▶ **YOUR GOAL**: Return only the lines from the top of the material through the line marked by "free connections through", unaltered.

▶ **ENTRIES SHOWN**:
◇ ◇ ◇ ◇ ◇ ◇ ◇
(* ===== verification/Conn.v ===== *)
(** * Connections and their pool: src/net/conn.{h,c}

    A connection is a record in a store indexed by its address; the pool links
    free connections through their [next] member, so that releasing a connection
    twice, or using a freed one, shows in the model as it does in memory: an
    access to an address that is not in the store is undefined.

    The arena of a connection uses the allocator of Memory.v.  What [malloc]
    returns for the structure and for the four buffers is the argument
    [conn_mem]; buffer contents are arbitrary.  System calls made when closing
    are recorded.  [proxy_pool], [tls_conn] (which the proxy uses for the backend)
    and [cache_store] are indices.  The pointers to the event loop and to the
    worker, which are the same for all connections of a process, are left out. *)

From Stdlib Require Import ZArith Lia String.
From stdpp Require Import base numbers option list gmap.
From S2P Require Import Prelude CLib StringUtil Memory Buffer Parser Request Response.

(** ** Data *)

Inductive conn_state_t : Type :=
| CONN_READING_REQUEST
| CONN_WRITING_RESPONSE
| CONN_PROXYING
| CONN_TUNNEL
| CONN_CLOSING
| CONN_SENDFILE.

#[global] Instance conn_state_eq_dec : EqDecision conn_state_t.
Proof. solve_decision. Defined.

(** The members a proxied response is collected in. *)
Record conn_cache_t : Type := mk_ccache {
  cc_store : option nat;
  cc_key : bytes;
  cc_buf : option bytes;
  cc_len : Z;
  cc_cap : Z
}.

Record conn_t : Type := mk_conn {
  c_fd : Z;
  c_upstream_fd : Z;
  c_state : conn_state_t;
  c_arena : Z * arena_t;
  c_rbuf : np_buf_t;
  c_wbuf : np_buf_t;
  c_upstream_rbuf : np_buf_t;
  c_upstream_wbuf : np_buf_t;
  c_peer : Z;
  c_last_active : Z;
  c_file_fd : Z;
  c_file_offset : Z;
  c_file_remaining : Z;
  c_keep_alive : bool;
  c_tls : bool;
  c_proxy_pool : option nat;
  c_tls_conn : option nat;
  c_request : option http_request_t;
  c_response : option http_response_t;
  c_cache : conn_cache_t;
  c_proxy_status : Z;
  c_next : option Z;
  c_prev : option Z
}.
◇ ◇ ◇ ◇ ◇ ◇ ◇
▶ **FINAL ANSWER**:
(* ===== verification/Conn.v ===== *)
(** * Connections and their pool: src/net/conn.{h,c}

    A connection is a record in a store indexed by its address; the pool links
    free connections through their [next] member, so that releasing a connection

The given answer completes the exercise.